The Note 4 still supports a split-screen mode that lets you resize two app windows from a list of supported programs. You can now launch it several ways, including from the Recents tab, and can also create smaller pop-up windows to drag around the screen.

Even more, you can shrink the size of a popup to float it around the screen as a persistent bubble — a lot like a chathead in the Facebook Messenger lexicon, or like the Toolbox bubble found in the Galaxy S5.

This year’s Note adds the ability to select text (as in a website) and multiple Gallery images by clicking the S-Pen button and dragging. Further, you can pull these items from select apps to others when in multi-window or popup mode. I was able to drag images from the gallery to the Messaging app, for instance, but not into Facebook or Gmail, two places where the shortcut would make a huge difference.

One 2014 addition I did glom onto is the sticky Post-It style of the Note 4’s Action Memo. Now, after writing a note, you can also pin it to the home screen as a visual reminder. Here’s another beneficial change: being able to share and annotate photos after hovering over them in the gallery.

The New S-Pen

One of the top features Samsung was boasting about with the Note 4 was how they doubled the S-Pen’s sensitivity. This is no easy feat and should not be taken lightly in terms of packing technology into this device. How much does the average user appreciate it? We have our doubts.

Galaxy Note 4-3

The Note 4’s square-sided S-Pen is almost the exact same design and dimension as the Note 3’s, only a touch shorter.
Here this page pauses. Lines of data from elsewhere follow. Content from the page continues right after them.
Lemma ba_find_first_gen sk bm arr A P s e Φ :
  bounds_ok bm → scan_for sk A P → b_start bm ≤ s ≤ e → e ≤ b_real_end bm →
  ba_array bm arr A -∗
  (∀ r, ⌜is_first (λ x, P (x - b_start bm)) s e r⌝ -∗ ba_array bm arr A -∗ Φ r) -∗
  wp (ba_find_first sk bm s e) Φ.
Proof.
  iIntros (Hok Hsk Hs He) "(%Hp & Hbp & H) HΦ".
  pose proof (ba_len_bounds _ Hok) as Hlen. pose proof Hok as (? & ? & ? & ?).
  unfold ba_find_first. wp_load. rewrite (u64_small (s - b_start bm)); [|lia].
  rewrite (u64_small (e - s)); [|lia]. rewrite (u64_small (e - s + 1)); [|lia].
  set (a := b_start bm) in *. set (s0 := s - a). set (e0 := e - a).
  replace (e - s + 1) with (e0 + 1 - s0) by lia.
  (* how the search ends *)
  iAssert (∀ r, ⌜match r with
      | Some p => (s0 ≤ p ≤ e0)%Z ∧ P p ∧ none P s0 p
      | None => none P s0 (e0 + 1)%Z end⌝ -∗
    ba_bitarray (b_private bm) ↦ arr -∗ bits_at arr (ba_len bm) A -∗
    wp (match r with
        | Some bitpos => mret (E_OK, u64 (bitpos + a))
        | None => mret (ENOENT, 0) end) Φ)%I with "[HΦ]" as "Hend".
  { iIntros (r Hr) "Hbp H". destruct r as [p|]; wp_steps.
    - destruct Hr as (? & ? & Hnone). wrap. iApply ("HΦ" with "[%]"); [|by iFrame].
      left. simpl. replace (p + a - a) with p by lia. split_and!; [done|lia..|done|].
      intros x Hx. apply Hnone. lia.
    - iApply ("HΦ" with "[%]"); [|by iFrame]. right. split; [done|]. intros x Hx. apply Hr. lia. }
  assert (0 ≤ s0 ≤ e0 ∧ e0 + 1 ≤ 8 * Z.of_nat (ba_len bm) ∧ e0 + 1 < 2^64) by lia.
  clearbody s0 e0 a.
  assert (Hn : 8 * Z.of_nat (ba_len bm) < 2^64 + 8) by lia.
  iApply wp_bind. iApply (scan_bits_spec with "H"); [done|lia..|]. iSplit.
  { iIntros (p (? & ? & ?)) "H". iApply ("Hend" $! (Some p) with "[%] Hbp H").
    split_and!; [lia..|done|done]. }
  iIntros (bp c (Hb1 & Hb2 & Hb3 & Hnone & Hal)) "H".
  decide_case (c = 0) as Hc0.
  { iApply ("Hend" $! None with "[%] Hbp H"). by replace (e0 + 1) with bp by lia. }
  destruct Hal as [?|Hal]; [lia|]. rewrite shiftr3.
  assert (∃ k, bp = 8 * k) as [k ->].
  { exists (bp / 8). pose proof (Z.div_mod bp 8). lia. }
  rewrite (Z.mul_comm 8 k) Z.div_mul // (Z.mul_comm k 8).
  iApply wp_bind. iApply (scan_bytes_spec with "H"); [done|lia..|].
  iIntros (f k' c' (Hk1 & Hk2 & Hk3 & Hnone2)) "H".
  pose proof (none_app _ _ _ _ Hnone Hnone2) as Hnone'. clear Hnone Hnone2 Hc0.
  iApply wp_bind. iApply (wp_wand _ (λ st, ∃ bp c, ⌜(st = (bp, c) ∧ 8 * k' ≤ bp ∧ bp + c = e0 + 1 ∧
      0 ≤ c)%Z ∧ none P s0 bp⌝ ∗ bits_at arr (ba_len bm) A)%I with "[H]").
  { destruct f.
    { wp_steps. iExists (8 * k'), c'. iFrame. iPureIntro. split; [split_and!; [done|lia..]|done]. }
    rewrite !Z.shiftr_div_pow2 //. change (2^6) with 64. change (2^3) with 8.
    pose proof (Z.div_mod c' 64). pose proof (Z.mod_pos_bound c' 64).
    iApply wp_bind. iApply (scan_word_spec with "H"); [done|lia..|].
    iIntros (j [Hj Hnj]) "H". cbn [fst snd].
    replace (c' / 64 - (c' / 64 - j)) with j by lia. wrap.
    rewrite Z.shiftr_div_pow2 //. change (2^3) with 8.
    pose proof (Z.div_mod (c' - 64 * j) 8). pose proof (Z.mod_pos_bound (c' - 64 * j) 8).
    iApply wp_bind. iApply (scan_byte_spec with "H"); [done|lia..|].
    iIntros (j' [Hj' Hnj']) "H". cbn [fst snd].
    replace ((c' - 64 * j) / 8 - ((c' - 64 * j) / 8 - j')) with j' by lia. wrap. wp_steps.
    iExists _, _. iFrame. iPureIntro. split; [split_and!; [done|lia..]|].
    eapply none_app; [exact Hnone'|]. eapply none_app; [exact Hnj|].
    by replace (8 * k' + 64 * j + 8 * j') with (8 * (k' + 8 * j + j')) by lia. }
  iIntros (st) "(%bp & %c2 & [%Hst %Hnn] & H)".
  destruct Hst as (-> & ? & ? & ?).
  iApply wp_bind. iApply (scan_rest_spec with "H"); [done|lia..|].
  iIntros (r Hr) "H". iApply ("Hend" with "[%] Hbp H"). destruct r as [p|].
  - destruct Hr as (? & ? & ?). split_and!; [lia..|done|]. by eapply none_app.
  - eapply none_app; [done|]. by replace (e0 + 1) with (bp + c2) by lia.
Qed.

Lemma is_first_ext P Q s e r :
  (∀ x, s ≤ x ≤ e → P x ↔ Q x) → is_first P s e r → is_first Q s e r.
Proof.
  intros HPQ [(H1 & H2 & H3 & H4)|[H1 H2]]; [left|right].
  - split_and!; [done|lia|lia| |].
    + by apply HPQ.
    + intros x Hx. rewrite -HPQ; [by apply H4|lia].
  - split; [done|]. intros x Hx. rewrite -HPQ; auto.
Qed.

Lemma ba_find_first_zero_spec bm B s e Φ :
  b_start bm ≤ s ≤ e → e ≤ b_real_end bm →
  ba_bm_at bm B -∗
  (∀ r, ⌜is_first (λ x, x ∉ B) s e r⌝ -∗ ba_bm_at bm B -∗ Φ r) -∗
  wp (ba_find_first_zero bm s e) Φ.
Proof.
  iIntros (Hs He) "(%arr & %A & (%Hok & ->) & H) HΦ".
  iApply (ba_find_first_gen with "H"); [done|apply scan_for_zero|done..|].
  iIntros (r Hr) "H". iApply ("HΦ" with "[%]"); [|by iApply (ba_bm_at_intro with "H")].
  eapply is_first_ext; [|exact Hr]. intros x Hx. simpl. rewrite elem_of_ba_bits. intuition lia.
Qed.

Lemma ba_find_first_set_spec bm B s e Φ :
  b_start bm ≤ s ≤ e → e ≤ b_real_end bm →
  ba_bm_at bm B -∗
  (∀ r, ⌜is_first (λ x, x ∈ B) s e r⌝ -∗ ba_bm_at bm B -∗ Φ r) -∗
  wp (ba_find_first_set bm s e) Φ.
Proof.
  iIntros (Hs He) "(%arr & %A & (%Hok & ->) & H) HΦ".
  iApply (ba_find_first_gen with "H"); [done|apply scan_for_set|done..|].
  iIntros (r Hr) "H". iApply ("HΦ" with "[%]"); [|by iApply (ba_bm_at_intro with "H")].
  eapply is_first_ext; [|exact Hr]. intros x Hx. simpl. rewrite elem_of_ba_bits. intuition lia.
Qed.

(** The bit arrays keep the contract. *)
#[export] Instance ba_bitmap_impl : BitmapImpl ext2fs_blkmap64_bitarray.
Proof.
  refine {| bm_at := ba_bm_at |}; simpl.
  - iIntros (bm B) "(%arr & %A & (%Hok & ->) & _)". iPureIntro. split; [done|].
    unfold ba_bits. set_solver.
  - iIntros (bm Hok Φ) "_ HΦ". iApply ba_new_spec; [done|]. iSplit.
    + iIntros (p) "H". iApply "HΦ". iLeft. by iFrame.
    + iIntros (Hf). iApply "HΦ". by iRight.
  - iIntros (bm B Φ) "H HΦ". iApply (ba_free_spec with "H"). by iApply "HΦ".
  - iIntros (src dst B ??? Φ) "H HΦ". iApply (ba_copy_spec with "H"); [done..|].
    iIntros "H". iSplit.
    + iIntros (p) "H'". iApply "HΦ". iFrame "H". iLeft. by iFrame.
    + iIntros (Hf). iApply "HΦ". iFrame "H". by iRight.
  - iIntros (bm B arg Harg Φ) "H HΦ". iApply (ba_mark_spec with "H"); [done|].
    iIntros (v Hv) "H". iApply "HΦ". by iFrame.
  - iIntros (bm B arg Harg Φ) "H HΦ". iApply (ba_unmark_spec with "H"); [done|].
    iIntros (v Hv) "H". iApply "HΦ". iFrame. iPureIntro. rewrite Hv. naive_solver.
  - iIntros (bm B arg Harg Φ) "H HΦ". iApply (ba_test_spec with "H"); [done|].
    iIntros (v Hv) "H". iApply "HΦ". by iFrame.
  - iIntros (bm B arg num ??? Φ) "H HΦ". iApply (ba_mark_extent_spec with "H"); [done..|].
    iIntros "H". by iApply "HΦ".
  - iIntros (bm B arg num ??? Φ) "H HΦ". iApply (ba_unmark_extent_spec with "H"); [done..|].
    iIntros "H". by iApply "HΦ".
  - iIntros (bm B arg num ??? Φ) "H HΦ". iApply (ba_test_clear_spec with "H"); [done..|].
    iIntros (v Hv) "H". iApply "HΦ". by iFrame.
  - iIntros (bm B Φ) "H HΦ". iApply (ba_clear_spec with "H"). iIntros "H". by iApply "HΦ".
  - iIntros (bm B s e f [= <-] ?? Φ) "H HΦ". iApply (ba_find_first_zero_spec with "H"); [done..|].
    iIntros (r Hr) "H". iApply "HΦ". by iFrame.
  - done.
  - iIntros (bm B s e f [= <-] ?? Φ) "H HΦ". iApply (ba_find_first_set_spec with "H"); [done..|].
    iIntros (r Hr) "H". iApply "HΦ". by iFrame.
  - iIntros (bm B ne nre Hok Hg Φ) "H HΦ". iApply (ba_resize_spec with "H"); [done..|]. iSplit.
    + iIntros (B' HB') "H". iApply "HΦ". iLeft. iSplit; [done|]. iExists B'. by iFrame.
    + iIntros (B' Hf) "H". iApply "HΦ". iRight. iSplit; [done|]. by iExists B'.
  - iIntros (bm B e He) "(%arr & %A & (%Hok & ->) & Harr)". destruct Hok as (? & ? & ? & ?).
    iExists arr, A. iSplit; [|iExact "Harr"]. iPureIntro. split; [unfold bounds_ok; simpl; lia|done].
  - iIntros (bm B s num inp n I Hr HI Hd Φ) "[H Hin] HΦ".
    iApply (ba_set_range_spec with "H Hin"); [done..|]. iIntros "H Hin". iApply "HΦ". by iFrame.
  - iIntros (bm B s num out n Hr HB Φ) "[H Hout] HΦ".
    iApply (ba_get_range_spec with "H Hout"); [done..|].
    iIntros (O HO) "H Hout". iApply "HΦ". iFrame. by iPureIntro.
Defined.
End blkmap_ba.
What’s different is the tech within the wand, which makes the Note 4’s S-Pen a smoother, more responsive writer than last year’s model. To test it, I wrote the same sentence several times with both S-Pens, first on the Note 3 and then on the Note 4. Text handwritten with the Note 4’s S-Pen consistently came out heavier and darker than with the Note 3’s pen, even at different ink thicknesses. This is because the new S-Pen has more than 2,000 levels of sensitivity versus 1,000 levels on last year’s model.

Camera & Video

The camera on the Note 4 received an upgrade as well. The main camera is a 16MP shooter with Smart OIS (Optical Image Stabalization), it also shoots 4k, slow motion and fast motion (time lapse) videos. The front sports a 3.7MP camera that shoots HD videos as well (@1440p).

GALAXY NOTE 4 SCREENSHOT 15

Some of the most notable new features in the Note 4 are:

  1. Dual video mode: shooting videos from both front and back camera simultaneously.
  2. A lot of modes and features that people didn’t use much were removed with an option to download them when needed.
  3. Faster auto-focus
  4. Rear-cam selfie
  5. Wide-angle selfie with front camera (panoramic selfie)
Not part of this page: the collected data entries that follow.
(* ===== verification/GenBitmapSpec.v ===== *)
(** * GenBitmapSpec: the contract of the generic bitmaps

    [generic_at gen B] says that the bitmap [gen], of either kind, is allocated
    and holds the set [B] of bits.  The lemmas give the effect of every
    function of GenBitmap on that set: single bits, clearing, ranges of blocks
    (rounded to clusters), searches, allocation, copy and release, resizing
    and moving the end.  The 64-bit side is proved against [BitmapImpl] alone,
    so it holds for the red-black tree and for the bit array. *)
From S2P Require Import Prelude.
From S2P Require Import Bytes.
From S2P Require Import Super.
From S2P Require Import Blknum.
From S2P Require Import Mem.
From S2P Require Import SepLogic.
From S2P Require Import ExtMem.
From S2P Require Import BitOps.
From S2P Require Import Bitmap.
From S2P Require Import BlkmapRB.
From S2P Require Import BlkmapBA.
From S2P Require Import GenBitmap.
#[local] Open Scope Z_scope.

(** ** Specifications

    [generic_at gen B]: the bitmap [gen] is allocated and holds the set [B] of
    bits.  For a 64-bit bitmap this rests on the contract [BitmapImpl] of its
    table of methods alone. *)
Definition view32 (bm : bitmap32) : bmap64 :=
  Bmap64 (m32_start bm) (m32_end bm) (m32_real_end bm) 0.

(** The bounds of a bitmap, and the bit of a block. *)
Definition gen_view (gen : generic_bitmap) : bmap64 :=
  match gen with
  | NullBitmap => Bmap64 0 0 0 0
  | IsBitmap32 bm => view32 bm
  | IsBitmap64 bm => m64_bmap bm
  end.

Definition gen_cluster_bits (gen : generic_bitmap) : Z :=
  match gen with IsBitmap64 bm => m64_cluster_bits bm | _ => 0 end.

(** Whether the bitmap is a red-black tree. *)
Definition gen_tree {ML : Malloc} (gen : generic_bitmap) : bool :=
  match gen with IsBitmap64 bm => is_tree (m64_ops bm) | _ => false end.

Definition gen_bit (gen : generic_bitmap) (arg : Z) : Z := Z.shiftr arg (gen_cluster_bits gen).

Definition gen_in (gen : generic_bitmap) (arg : Z) : Prop :=
  b_start (gen_view gen) ≤ gen_bit gen arg ≤ b_end (gen_view gen).

#[export] Instance gen_in_dec gen arg : Decision (gen_in gen arg).
Proof. unfold gen_in. apply _. Defined.

Definition bounds32 (bm : bitmap32) : Prop :=
  0 ≤ m32_start bm ∧ m32_start bm ≤ m32_end bm ∧ m32_end bm ≤ m32_real_end bm ∧
  m32_real_end bm + 1 < 2^32.

Definition bitmap32_ok (bm : bitmap32) : Prop :=
  bounds32 bm ∧ EXT2FS_IS_32_BITMAP (m32_magic bm) = true ∧ m32_bitmap bm ≠ 0 ∧
  m32_real_end bm - m32_start bm < 8 * Z.of_nat (m32_size bm).

Section generic.
Context {ML : Malloc}.

Definition descr_at (d : option description) : hProp :=
  match d with
  | Some d => ⌜d_addr d ≠ 0⌝ ∗ owns_block (d_addr d) 1 (d_size d)
  | None => emp
  end.

Definition struct_at (addr : Z) (d : option description) : hProp :=
  ⌜addr ≠ 0⌝ ∗ owns_block addr 8 bitmap_words ∗ descr_at d.

Definition bitmap32_at (bm : bitmap32) (B : gset Z) : hProp :=
  ∃ A, ⌜bitmap32_ok bm ∧ B = ba_bits (view32 bm) A⌝ ∗
    struct_at (m32_addr bm) (m32_descr bm) ∗ bits_at (m32_bitmap bm) (m32_size bm) A.

Definition bitmap64_at (bm : bitmap64) (B : gset Z) : hProp :=
  ∃ I : BitmapImpl (m64_ops bm),
    ⌜EXT2FS_IS_64_BITMAP (m64_magic bm) = true ∧ 0 ≤ m64_cluster_bits bm < 31⌝ ∗
    struct_at (m64_addr bm) (m64_descr bm) ∗ bm_at (m64_bmap bm) B.

Definition generic_at (gen : generic_bitmap) (B : gset Z) : hProp :=
  match gen with
  | NullBitmap => False
  | IsBitmap32 bm => bitmap32_at bm B
  | IsBitmap64 bm => bitmap64_at bm B
  end.

Lemma magic_64_32 m : EXT2FS_IS_64_BITMAP m = true → EXT2FS_IS_32_BITMAP m = false.
Proof.
  unfold EXT2FS_IS_64_BITMAP, EXT2FS_IS_32_BITMAP. rewrite bool_decide_eq_true bool_decide_eq_false.
  by intros [->|[->| ->]] [?|[?|?]].
Qed.

Lemma bitmap64_acc bm B :
  bitmap64_at bm B ⊢ ∃ I : BitmapImpl (m64_ops bm),
    ⌜EXT2FS_IS_64_BITMAP (m64_magic bm) = true ∧ EXT2FS_IS_32_BITMAP (m64_magic bm) = false ∧
     0 ≤ m64_cluster_bits bm < 31 ∧ bounds_ok (m64_bmap bm) ∧ B ⊆ positions (m64_bmap bm)⌝ ∗
    bm_at (m64_bmap bm) B ∗ (∀ B', bm_at (m64_bmap bm) B' -∗ bitmap64_at bm B').
Proof.
  iIntros "(%I & (%H64 & %Hc) & Hst & Hbm)". iExists I.
  iDestruct (bm_at_facts with "Hbm") as %[Hok Hsub]. iFrame "Hbm". iSplit.
  - iPureIntro. split_and!; try done; try lia. by apply magic_64_32.
  - iIntros (B') "Hbm". iExists I. by iFrame.
Qed.

Lemma bitmap32_acc bm B :
  bitmap32_at bm B ⊢ ∃ A,
    ⌜bitmap32_ok bm ∧ B = ba_bits (view32 bm) A⌝ ∗ bits_at (m32_bitmap bm) (m32_size bm) A ∗
    (∀ A', bits_at (m32_bitmap bm) (m32_size bm) A' -∗ bitmap32_at bm (ba_bits (view32 bm) A')).
Proof.
  iIntros "(%A & %H & Hst & Harr)". iExists A. iFrame "Harr". iSplit; [done|].
  iIntros (A') "Harr". iExists A'. iFrame. iPureIntro. naive_solver.
Qed.

(** ** Bits *)
Lemma shiftr_range x c : 0 ≤ x < 2^64 → 0 ≤ c → 0 ≤ Z.shiftr x c < 2^64.
Proof.
  intros Hx Hc. rewrite Z.shiftr_div_pow2 //. pose proof (Z.pow_pos_nonneg 2 c).
  split; [apply Z.div_pos; lia|]. apply Z.div_lt_upper_bound; nia.
Qed.

(** Masking with the bits [k] to [n + k]. *)
Lemma land_high x n k :
  0 ≤ n → 0 ≤ k → 0 ≤ x < 2^(n + k) → Z.land x (Z.shiftl (Z.ones n) k) = x / 2^k * 2^k.
Proof.
  intros Hn Hk Hx. rewrite -Z.shiftl_mul_pow2 // -Z.shiftr_div_pow2 //.
  apply Z.bits_inj'. intros i Hi.
  rewrite Z.land_spec (Z.shiftl_spec (Z.ones n)) // (Z.shiftl_spec (Z.shiftr x k)) //.
  destruct (decide (i < k)).
  - assert (Hneg : ∀ a, Z.testbit a (i - k) = false) by (intros; apply Z.testbit_neg_r; lia).
    by rewrite !Hneg andb_false_r.
  - rewrite Z.shiftr_spec; [|lia]. replace (i - k + k) with i by lia.
    destruct (decide (i < n + k)).
    + rewrite Z.ones_spec_low ?andb_true_r //. lia.
    + rewrite -(Z.mod_small x (2^(n + k))) // Z.mod_pow2_bits_high //. lia.
Qed.

Lemma above_32_spec x : 0 ≤ x < 2^64 → above_32 x = bool_decide (2^32 ≤ x).
Proof.
  intros Hx. unfold above_32. apply bool_decide_ext.
  change (2^64 - 2^32) with (Z.shiftl (Z.ones 32) 32). rewrite land_high //.
  pose proof (Z.div_mod x (2^32)). pose proof (Z.mod_pos_bound x (2^32)). lia.
Qed.

(** [gen] is a bitmap with the bit operation [R] on its 64-bit positions: what
    a function of the old interface promises for 32-bit positions, the new one
    promises for all. *)
Definition marked (gen : generic_bitmap) (arg : Z) (B : gset Z) : gset Z :=
  if decide (gen_in gen arg) then {[gen_bit gen arg]} ∪ B else B.

Definition unmarked (gen : generic_bitmap) (arg : Z) (B : gset Z) : gset Z :=
  if decide (gen_in gen arg) then B ∖ {[gen_bit gen arg]} else B.

Lemma marked_in gen arg B : gen_in gen arg → marked gen arg B = {[gen_bit gen arg]} ∪ B.
Proof. intros. unfold marked. by rewrite decide_True. Qed.
Lemma marked_out gen arg B : ¬ gen_in gen arg → marked gen arg B = B.
Proof. intros. unfold marked. by rewrite decide_False. Qed.
Lemma unmarked_in gen arg B : gen_in gen arg → unmarked gen arg B = B ∖ {[gen_bit gen arg]}.
Proof. intros. unfold unmarked. by rewrite decide_True. Qed.
Lemma unmarked_out gen arg B : ¬ gen_in gen arg → unmarked gen arg B = B.
Proof. intros. unfold unmarked. by rewrite decide_False. Qed.

Lemma gen_bit_32 bm arg : gen_bit (IsBitmap32 bm) arg = arg.
Proof. unfold gen_bit. simpl. apply Z.shiftr_0_r. Qed.
Lemma gen_in_32_iff bm arg : gen_in (IsBitmap32 bm) arg ↔ m32_start bm ≤ arg ≤ m32_end bm.
Proof. unfold gen_in. by rewrite gen_bit_32. Qed.
Lemma gen_in_64_iff bm arg :
  gen_in (IsBitmap64 bm) arg ↔
  b_start (m64_bmap bm) ≤ Z.shiftr arg (m64_cluster_bits bm) ≤ b_end (m64_bmap bm).
Proof. done. Qed.

(** What unmarking a block returns: whether it was used or, in a tree, the bit
    after its own is. *)
Definition says_used (v : Z) (gen : generic_bitmap) (arg : Z) (B : gset Z) : Prop :=
  v ≠ 0 ↔ gen_in gen arg ∧
    (gen_bit gen arg ∈ B ∨ (gen_tree gen = true ∧ gen_bit gen arg + 1 ∈ B)).

Lemma bmap64_test_spec bm B arg Φ :
  0 ≤ arg < 2^64 →
  bitmap64_at bm B -∗
  (∀ v, ⌜v ≠ 0 ↔ gen_in (IsBitmap64 bm) arg ∧ gen_bit (IsBitmap64 bm) arg ∈ B⌝ -∗
     bitmap64_at bm B -∗ Φ v) -∗
  wp (bmap64_test bm arg) Φ.
Proof.
  iIntros (Harg) "Hg HΦ". unfold gen_in, gen_bit. simpl.
  iDestruct (bitmap64_acc with "Hg") as "(%I & (_ & _ & %Hc & %Hok & %Hsub) & Hbm & Hcl)".
  destruct Hok as (? & ? & ? & ?). unfold bmap64_test. case_bool_decide as Hr.
  - wp_steps. iApply ("HΦ" with "[%]"); [lia|]. by iApply "Hcl".
  - iApply (bm_test with "Hbm"); [lia|]. iIntros (v) "[%Hv Hbm]".
    iApply ("HΦ" with "[%]"); [|by iApply "Hcl"]. rewrite Hv. split; [|by intros [_ ?]].
    intros ?; split; [lia|done].
Qed.

Lemma bmap64_mark_spec bm B arg Φ :
  0 ≤ arg < 2^64 →
  bitmap64_at bm B -∗
  (∀ v, ⌜v ≠ 0 ↔ gen_in (IsBitmap64 bm) arg ∧ gen_bit (IsBitmap64 bm) arg ∈ B⌝ -∗
     bitmap64_at bm (marked (IsBitmap64 bm) arg B) -∗ Φ v) -∗
  wp (bmap64_mark bm arg) Φ.
Proof.
  iIntros (Harg) "Hg HΦ". 
  iDestruct (bitmap64_acc with "Hg") as "(%I & (_ & _ & %Hc & %Hok & %Hsub) & Hbm & Hcl)".
  destruct Hok as (? & ? & ? & ?). unfold bmap64_mark. case_bool_decide as Hr.
  - wp_steps. rewrite marked_out; [|rewrite gen_in_64_iff; lia]. iApply ("HΦ" with "[%]"); [rewrite gen_in_64_iff; lia|]. by iApply "Hcl".
  - iApply (bm_mark with "Hbm"); [lia|]. iIntros (v) "[%Hv Hbm]". rewrite marked_in; [|rewrite gen_in_64_iff; lia].
    iApply ("HΦ" with "[%]"); [|by iApply "Hcl"]. rewrite Hv gen_in_64_iff. split; [|by intros [_ ?]].
    intros ?; split; [lia|done].
Qed.

Lemma bmap64_unmark_spec bm B arg Φ :
  0 ≤ arg < 2^64 →
  bitmap64_at bm B -∗
  (∀ v, ⌜says_used v (IsBitmap64 bm) arg B⌝ -∗
     bitmap64_at bm (unmarked (IsBitmap64 bm) arg B) -∗ Φ v) -∗
  wp (bmap64_unmark bm arg) Φ.
Proof.
  iIntros (Harg) "Hg HΦ". 
  iDestruct (bitmap64_acc with "Hg") as "(%I & (_ & _ & %Hc & %Hok & %Hsub) & Hbm & Hcl)".
  destruct Hok as (? & ? & ? & ?). unfold bmap64_unmark. case_bool_decide as Hr.
  - wp_steps. rewrite unmarked_out; [|rewrite gen_in_64_iff; lia]. iApply ("HΦ" with "[%]"); [unfold says_used; rewrite gen_in_64_iff; lia|]. by iApply "Hcl".
  - iApply (bm_unmark with "Hbm"); [lia|]. iIntros (v) "[%Hv Hbm]". rewrite unmarked_in; [|rewrite gen_in_64_iff; lia].
    iApply ("HΦ" with "[%]"); [|by iApply "Hcl"]. unfold says_used. rewrite Hv gen_in_64_iff.
    unfold gen_bit. simpl. split; [|by intros [_ ?]]. intros ?. split; [lia|done].
Qed.

(** The old interface, on both kinds of bitmap. *)
Lemma test_generic_bitmap_spec gen B arg Φ :
  0 ≤ arg < 2^32 →
  generic_at gen B -∗
  (∀ v, ⌜v ≠ 0 ↔ gen_in gen arg ∧ gen_bit gen arg ∈ B⌝ -∗ generic_at gen B -∗ Φ v) -∗
  wp (ext2fs_test_generic_bitmap gen arg) Φ.
Proof.
  iIntros (Harg) "Hg HΦ". unfold ext2fs_test_generic_bitmap. destruct gen as [|bm|bm]; [done|..]; simpl.
  - iDestruct (bitmap32_acc with "Hg") as "(%A & (%Hok & ->) & Harr & Hcl)".
    pose proof Hok as ((? & ? & ? & ?) & H32 & ? & ?).
    wp_steps. rewrite H32. simpl. wp_steps. unfold gen_in, gen_bit. simpl. rewrite Z.shiftr_0_r.
    case_bool_decide as Hr.
    { wp_steps. iApply ("HΦ" with "[%]"); [lia|]. by iApply "Hcl". }
    rewrite test_bit_64. wrap. iApply (wp_test_bit64 with "Harr"); [lia|]. iIntros "Harr".
    iApply ("HΦ" with "[%]"); [|by iApply "Hcl"].
    rewrite (ba_bits_test (view32 bm)); [|simpl; lia]. split; [|by intros [_ ?]].
    intros ?; split; [lia|done].
  - iDestruct (bitmap64_acc with "Hg") as "(%I & (%H64 & %H32 & _) & Hbm & Hcl)".
    wp_steps. rewrite H32 H64. simpl. wp_steps.
    iApply (bmap64_test_spec with "[Hbm Hcl]"); [lia|by iApply "Hcl"|done].
Qed.

Lemma mark_generic_bitmap_spec gen B arg Φ :
  0 ≤ arg < 2^32 →
  generic_at gen B -∗
  (∀ v, ⌜v ≠ 0 ↔ gen_in gen arg ∧ gen_bit gen arg ∈ B⌝ -∗ generic_at gen (marked gen arg B) -∗ Φ v) -∗
  wp (ext2fs_mark_generic_bitmap gen arg) Φ.
Proof.
  iIntros (Harg) "Hg HΦ". unfold ext2fs_mark_generic_bitmap. destruct gen as [|bm|bm]; [done|..]; simpl.
  - iDestruct (bitmap32_acc with "Hg") as "(%A & (%Hok & ->) & Harr & Hcl)".
    pose proof Hok as ((? & ? & ? & ?) & H32 & ? & ?).
    wp_steps. rewrite H32. simpl. wp_steps.
    case_bool_decide as Hr.
    { wp_steps. rewrite marked_out; [|rewrite gen_in_32_iff; lia]. iApply ("HΦ" with "[%]"); [rewrite gen_in_32_iff; lia|]. by iApply "Hcl". }
    rewrite set_bit_64. wrap. iApply (wp_set_bit64 with "Harr"); [lia|]. iIntros "Harr".
    rewrite marked_in; [|rewrite gen_in_32_iff; lia]. iApply ("HΦ" with "[%]").
    + rewrite gen_in_32_iff gen_bit_32 (ba_bits_test (view32 bm)); [|simpl; lia]. split; [|by intros [_ ?]].
      intros ?; split; [lia|done].
    + rewrite gen_bit_32 -(ba_bits_set (view32 bm)); [|simpl; lia]. by iApply "Hcl".
  - iDestruct (bitmap64_acc with "Hg") as "(%I & (%H64 & %H32 & _) & Hbm & Hcl)".
    wp_steps. rewrite H32 H64. simpl. wp_steps.
    iApply (bmap64_mark_spec with "[Hbm Hcl]"); [lia|by iApply "Hcl"|done].
Qed.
The camera did very well overall, especially in outdoor and daytime shots. Night shots, even though boasted by Samsung as improved on the Note 4, weren’t that impressive.

Note 4 pic 20141026_233725

Wide-angle selfie is quite useful and is unique to the Note 4. It basically works the same way you take a panorama pic using your back camera but with the front in selfie mode. This allows you to capture as many people as possible with your selfie, or shall we say wefie!

Note 4 pic 2014-10-27 12.59.40

Rear-cam selfie uses the 16MP rear main cam to take a selfie. The phone directs you to the sweet spot by voicing out a string of beeps, as your car’s sensors would when you’re parking. The sounds signal how far you are from where you should be as you swivel and tilt your phone to find that right spot for the selfie. We tried it out and it proved to be difficult to understand and only worked 25% of the time. Perhaps a future update would fix it.

Performance

As expected from a Qualcomm Quad-core Snapdragon 2.7 GHz processor, the Note 4 is super fast, smooth and performs brilliantly. Multitasking modes did not affect performance at all and the phone’s reaction speeds to any action taken was flawless. The Note 4 scored 47,677 on the AnTuTu Benchmark test beating the competition and the S5 by a good amount.

Antutu

The Note 4 comes with a 3,220 mAh battery and boasts a fast charging capability, going from 0 to 50% in half an hour. The battery capacity should be enough to get even the heaviest of users through the day, in case it’s not enough though there’s always Ultra Power Saving mode, already covered in the S5 review here.

The Galaxy Note series have always come on top when it comes to performance, and the Note 4 maintains that standing.

Conclusion

The Samsung Galaxy Note 4 has always been a top performer and a world class phablet. It is the inventor of the term phablet, and Samsung is always under pressure to produce the king of all phablets. The device has the style, power, the features, the camera, the battery and most uniquely, the stylus. But the camera isn’t as good as we hoped it would be, the speaker is still sub par for a device that is built for media consumption and our hopes of seeing a water resistant Note didn’t come true just yet.

Galaxy Note 4-1

Is the Note 4 the king of all phablets? It still has the Edge to be so in our opinion (see what we did there!). But it’s increasingly becoming a very close call for us to make. Samsung better step up their game next time around.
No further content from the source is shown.